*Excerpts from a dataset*
-------------------------

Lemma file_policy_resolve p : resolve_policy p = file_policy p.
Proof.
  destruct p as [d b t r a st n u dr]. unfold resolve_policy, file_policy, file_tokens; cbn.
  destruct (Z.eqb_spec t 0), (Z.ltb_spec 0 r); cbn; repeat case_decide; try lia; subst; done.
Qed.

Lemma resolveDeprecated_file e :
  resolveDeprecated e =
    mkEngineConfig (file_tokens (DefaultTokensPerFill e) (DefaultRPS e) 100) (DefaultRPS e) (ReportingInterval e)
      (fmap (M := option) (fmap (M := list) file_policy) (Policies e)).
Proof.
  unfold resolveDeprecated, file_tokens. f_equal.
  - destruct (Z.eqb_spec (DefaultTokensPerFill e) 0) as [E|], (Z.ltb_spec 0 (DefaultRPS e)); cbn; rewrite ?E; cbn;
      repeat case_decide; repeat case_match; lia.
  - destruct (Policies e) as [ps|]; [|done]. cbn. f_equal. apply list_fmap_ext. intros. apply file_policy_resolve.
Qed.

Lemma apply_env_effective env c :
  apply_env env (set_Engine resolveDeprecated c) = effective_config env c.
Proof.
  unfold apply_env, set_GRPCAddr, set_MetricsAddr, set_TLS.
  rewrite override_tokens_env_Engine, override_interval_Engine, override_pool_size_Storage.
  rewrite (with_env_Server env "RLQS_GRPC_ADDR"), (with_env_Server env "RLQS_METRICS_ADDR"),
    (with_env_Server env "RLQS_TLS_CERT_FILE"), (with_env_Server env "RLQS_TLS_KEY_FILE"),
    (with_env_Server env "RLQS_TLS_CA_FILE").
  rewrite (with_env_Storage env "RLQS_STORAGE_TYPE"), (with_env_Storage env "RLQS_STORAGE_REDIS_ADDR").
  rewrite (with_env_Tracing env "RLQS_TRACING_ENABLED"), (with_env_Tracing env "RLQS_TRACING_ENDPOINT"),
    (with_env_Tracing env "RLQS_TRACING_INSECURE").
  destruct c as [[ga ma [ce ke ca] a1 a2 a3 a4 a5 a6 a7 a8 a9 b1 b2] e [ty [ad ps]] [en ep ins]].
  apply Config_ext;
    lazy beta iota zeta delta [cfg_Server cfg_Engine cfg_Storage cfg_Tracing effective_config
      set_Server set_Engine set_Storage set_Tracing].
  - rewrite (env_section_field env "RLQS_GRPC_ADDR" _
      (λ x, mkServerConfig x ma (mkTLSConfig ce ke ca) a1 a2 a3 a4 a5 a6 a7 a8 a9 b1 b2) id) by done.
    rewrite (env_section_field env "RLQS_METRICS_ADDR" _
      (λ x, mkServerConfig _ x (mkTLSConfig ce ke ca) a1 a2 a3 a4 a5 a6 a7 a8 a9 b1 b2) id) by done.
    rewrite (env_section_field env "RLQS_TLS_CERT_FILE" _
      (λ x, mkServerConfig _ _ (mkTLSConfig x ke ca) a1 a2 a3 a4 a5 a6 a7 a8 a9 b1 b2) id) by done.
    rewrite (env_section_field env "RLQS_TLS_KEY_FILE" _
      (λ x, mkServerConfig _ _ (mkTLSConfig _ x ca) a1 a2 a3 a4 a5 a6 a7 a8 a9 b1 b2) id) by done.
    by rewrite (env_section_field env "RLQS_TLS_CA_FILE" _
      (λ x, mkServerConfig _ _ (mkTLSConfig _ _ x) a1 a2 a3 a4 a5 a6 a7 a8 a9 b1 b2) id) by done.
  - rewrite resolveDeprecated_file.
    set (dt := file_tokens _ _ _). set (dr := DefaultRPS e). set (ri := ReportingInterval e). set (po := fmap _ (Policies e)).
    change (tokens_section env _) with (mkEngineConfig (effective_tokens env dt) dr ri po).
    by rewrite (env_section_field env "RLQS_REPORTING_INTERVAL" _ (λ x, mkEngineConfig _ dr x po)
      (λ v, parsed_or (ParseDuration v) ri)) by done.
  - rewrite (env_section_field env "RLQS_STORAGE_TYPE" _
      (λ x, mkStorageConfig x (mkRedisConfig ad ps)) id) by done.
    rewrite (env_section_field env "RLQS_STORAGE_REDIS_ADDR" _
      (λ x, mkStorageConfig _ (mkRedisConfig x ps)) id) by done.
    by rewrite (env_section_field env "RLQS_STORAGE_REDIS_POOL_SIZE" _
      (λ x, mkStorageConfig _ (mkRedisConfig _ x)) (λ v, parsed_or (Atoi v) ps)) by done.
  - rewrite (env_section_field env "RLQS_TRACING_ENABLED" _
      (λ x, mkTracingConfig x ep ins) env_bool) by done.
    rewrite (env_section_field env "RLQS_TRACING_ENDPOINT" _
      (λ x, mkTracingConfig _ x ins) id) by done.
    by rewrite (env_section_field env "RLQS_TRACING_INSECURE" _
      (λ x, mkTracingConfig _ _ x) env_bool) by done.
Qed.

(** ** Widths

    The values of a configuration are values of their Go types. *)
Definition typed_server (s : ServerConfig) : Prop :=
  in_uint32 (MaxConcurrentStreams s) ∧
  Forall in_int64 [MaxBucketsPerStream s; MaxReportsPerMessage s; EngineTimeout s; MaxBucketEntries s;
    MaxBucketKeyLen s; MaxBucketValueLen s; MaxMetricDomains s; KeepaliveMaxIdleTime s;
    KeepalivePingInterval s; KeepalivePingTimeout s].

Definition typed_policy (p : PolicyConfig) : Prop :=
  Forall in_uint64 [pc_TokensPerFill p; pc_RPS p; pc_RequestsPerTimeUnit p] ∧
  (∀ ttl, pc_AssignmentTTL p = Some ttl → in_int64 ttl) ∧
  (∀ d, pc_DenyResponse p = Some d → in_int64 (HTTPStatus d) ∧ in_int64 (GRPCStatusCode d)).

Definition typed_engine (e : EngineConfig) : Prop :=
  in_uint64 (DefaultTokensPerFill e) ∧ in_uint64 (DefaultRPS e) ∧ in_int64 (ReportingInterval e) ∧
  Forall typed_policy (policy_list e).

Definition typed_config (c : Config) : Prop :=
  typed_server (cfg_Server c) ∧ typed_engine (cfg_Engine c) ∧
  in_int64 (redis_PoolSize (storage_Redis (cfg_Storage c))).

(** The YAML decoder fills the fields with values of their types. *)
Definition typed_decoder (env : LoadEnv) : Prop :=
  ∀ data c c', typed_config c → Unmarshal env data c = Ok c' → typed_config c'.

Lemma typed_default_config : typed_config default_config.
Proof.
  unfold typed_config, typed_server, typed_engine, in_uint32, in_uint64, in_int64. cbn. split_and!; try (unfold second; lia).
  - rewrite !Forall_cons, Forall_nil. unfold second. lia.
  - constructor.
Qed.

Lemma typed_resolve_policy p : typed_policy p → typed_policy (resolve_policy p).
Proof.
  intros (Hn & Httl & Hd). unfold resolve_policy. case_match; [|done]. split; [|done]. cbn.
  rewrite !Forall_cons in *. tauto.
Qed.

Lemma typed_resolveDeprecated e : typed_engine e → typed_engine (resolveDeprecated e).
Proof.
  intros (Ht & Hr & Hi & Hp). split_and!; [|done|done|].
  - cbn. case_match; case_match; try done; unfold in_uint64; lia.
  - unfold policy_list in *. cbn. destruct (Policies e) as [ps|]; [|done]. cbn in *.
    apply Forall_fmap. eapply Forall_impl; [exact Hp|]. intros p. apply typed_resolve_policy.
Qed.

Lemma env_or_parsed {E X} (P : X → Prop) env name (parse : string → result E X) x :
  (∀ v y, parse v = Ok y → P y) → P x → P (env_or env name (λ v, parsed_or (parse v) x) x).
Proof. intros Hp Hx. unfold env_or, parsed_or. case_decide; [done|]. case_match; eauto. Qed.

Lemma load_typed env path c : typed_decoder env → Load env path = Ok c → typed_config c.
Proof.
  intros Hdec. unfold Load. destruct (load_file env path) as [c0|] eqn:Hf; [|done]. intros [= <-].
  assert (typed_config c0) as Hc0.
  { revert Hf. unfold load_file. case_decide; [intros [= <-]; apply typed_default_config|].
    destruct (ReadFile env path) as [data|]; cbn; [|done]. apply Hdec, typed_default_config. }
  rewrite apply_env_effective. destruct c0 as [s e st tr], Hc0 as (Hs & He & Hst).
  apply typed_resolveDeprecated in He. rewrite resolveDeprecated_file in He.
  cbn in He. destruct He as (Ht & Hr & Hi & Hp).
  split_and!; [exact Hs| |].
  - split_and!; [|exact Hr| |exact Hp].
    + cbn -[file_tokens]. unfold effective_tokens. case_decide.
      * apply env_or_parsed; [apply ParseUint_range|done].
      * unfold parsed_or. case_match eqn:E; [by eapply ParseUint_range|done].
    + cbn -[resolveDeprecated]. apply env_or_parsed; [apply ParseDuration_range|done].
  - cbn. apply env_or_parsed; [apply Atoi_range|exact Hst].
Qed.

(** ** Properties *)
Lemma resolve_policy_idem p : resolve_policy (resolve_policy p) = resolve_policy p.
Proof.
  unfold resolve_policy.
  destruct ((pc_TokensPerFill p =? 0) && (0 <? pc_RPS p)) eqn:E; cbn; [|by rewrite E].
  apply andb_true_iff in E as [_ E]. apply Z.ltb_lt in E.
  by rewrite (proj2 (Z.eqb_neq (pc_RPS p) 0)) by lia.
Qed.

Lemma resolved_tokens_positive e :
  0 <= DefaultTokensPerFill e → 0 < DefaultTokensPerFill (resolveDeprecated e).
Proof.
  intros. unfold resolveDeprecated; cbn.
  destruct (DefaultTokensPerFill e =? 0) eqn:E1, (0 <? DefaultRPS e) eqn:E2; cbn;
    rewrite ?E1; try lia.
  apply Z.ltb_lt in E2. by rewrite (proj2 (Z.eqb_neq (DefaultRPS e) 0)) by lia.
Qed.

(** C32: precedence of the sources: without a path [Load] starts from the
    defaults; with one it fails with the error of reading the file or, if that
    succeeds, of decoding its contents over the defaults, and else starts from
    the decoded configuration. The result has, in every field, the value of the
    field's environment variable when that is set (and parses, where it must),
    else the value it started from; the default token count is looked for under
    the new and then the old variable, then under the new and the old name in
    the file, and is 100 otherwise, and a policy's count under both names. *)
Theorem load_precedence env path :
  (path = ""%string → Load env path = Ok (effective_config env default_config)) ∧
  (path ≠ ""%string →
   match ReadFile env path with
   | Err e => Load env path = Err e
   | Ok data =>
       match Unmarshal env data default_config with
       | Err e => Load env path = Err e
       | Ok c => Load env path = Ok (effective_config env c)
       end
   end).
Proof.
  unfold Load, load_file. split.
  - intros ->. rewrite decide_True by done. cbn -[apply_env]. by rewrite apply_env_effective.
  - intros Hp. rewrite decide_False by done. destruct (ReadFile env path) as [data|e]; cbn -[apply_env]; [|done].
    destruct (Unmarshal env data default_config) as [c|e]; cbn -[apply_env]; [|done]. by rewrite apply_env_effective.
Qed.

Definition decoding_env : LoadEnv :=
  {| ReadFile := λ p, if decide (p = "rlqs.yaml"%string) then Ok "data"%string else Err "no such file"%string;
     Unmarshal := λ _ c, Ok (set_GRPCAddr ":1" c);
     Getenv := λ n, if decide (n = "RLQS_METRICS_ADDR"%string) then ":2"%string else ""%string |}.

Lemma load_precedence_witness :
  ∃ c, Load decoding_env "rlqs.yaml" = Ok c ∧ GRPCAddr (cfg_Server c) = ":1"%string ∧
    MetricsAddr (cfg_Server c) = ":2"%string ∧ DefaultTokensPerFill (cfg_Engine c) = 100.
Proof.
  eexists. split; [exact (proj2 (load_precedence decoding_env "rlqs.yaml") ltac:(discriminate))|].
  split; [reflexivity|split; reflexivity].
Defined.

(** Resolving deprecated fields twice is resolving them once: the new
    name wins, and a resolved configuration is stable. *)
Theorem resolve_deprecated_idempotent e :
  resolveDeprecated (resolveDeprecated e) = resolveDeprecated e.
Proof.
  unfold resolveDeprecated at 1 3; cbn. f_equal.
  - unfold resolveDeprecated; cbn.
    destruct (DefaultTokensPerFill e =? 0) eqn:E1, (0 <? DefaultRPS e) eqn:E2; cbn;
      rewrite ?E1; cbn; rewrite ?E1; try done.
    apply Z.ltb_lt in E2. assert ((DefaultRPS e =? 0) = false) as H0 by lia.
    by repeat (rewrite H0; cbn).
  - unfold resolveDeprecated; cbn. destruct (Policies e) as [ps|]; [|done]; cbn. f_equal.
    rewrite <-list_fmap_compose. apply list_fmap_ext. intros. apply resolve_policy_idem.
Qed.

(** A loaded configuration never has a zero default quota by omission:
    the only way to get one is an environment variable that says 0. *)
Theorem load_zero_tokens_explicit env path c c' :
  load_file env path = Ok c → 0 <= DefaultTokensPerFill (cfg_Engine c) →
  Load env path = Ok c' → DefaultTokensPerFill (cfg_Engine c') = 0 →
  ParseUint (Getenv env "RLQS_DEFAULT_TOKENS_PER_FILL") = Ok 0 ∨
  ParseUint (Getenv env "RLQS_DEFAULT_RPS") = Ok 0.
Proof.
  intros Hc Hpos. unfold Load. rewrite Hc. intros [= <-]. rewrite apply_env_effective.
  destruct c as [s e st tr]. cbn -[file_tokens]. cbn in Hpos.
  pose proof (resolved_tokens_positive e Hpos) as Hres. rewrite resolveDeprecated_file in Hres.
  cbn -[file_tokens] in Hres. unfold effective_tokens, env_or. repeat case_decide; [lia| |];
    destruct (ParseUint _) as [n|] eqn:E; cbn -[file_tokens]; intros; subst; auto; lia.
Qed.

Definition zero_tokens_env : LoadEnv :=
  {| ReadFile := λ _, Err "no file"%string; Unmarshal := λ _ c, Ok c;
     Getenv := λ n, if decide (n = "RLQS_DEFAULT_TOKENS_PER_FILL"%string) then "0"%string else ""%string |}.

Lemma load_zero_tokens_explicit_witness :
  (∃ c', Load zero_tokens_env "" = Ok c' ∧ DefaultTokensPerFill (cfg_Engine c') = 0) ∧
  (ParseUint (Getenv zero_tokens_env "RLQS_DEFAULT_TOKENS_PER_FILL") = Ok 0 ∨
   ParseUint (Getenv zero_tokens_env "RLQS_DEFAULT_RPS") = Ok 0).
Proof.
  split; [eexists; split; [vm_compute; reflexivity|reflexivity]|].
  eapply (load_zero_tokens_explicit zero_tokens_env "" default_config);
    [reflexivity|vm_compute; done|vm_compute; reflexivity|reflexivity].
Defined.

-------------------------

*Problem*
All lines above containing the string "Theorem" are to be collected.

*Solution*
Theorem load_precedence env path :
Theorem resolve_deprecated_idempotent e :
Theorem load_zero_tokens_explicit env path c c' :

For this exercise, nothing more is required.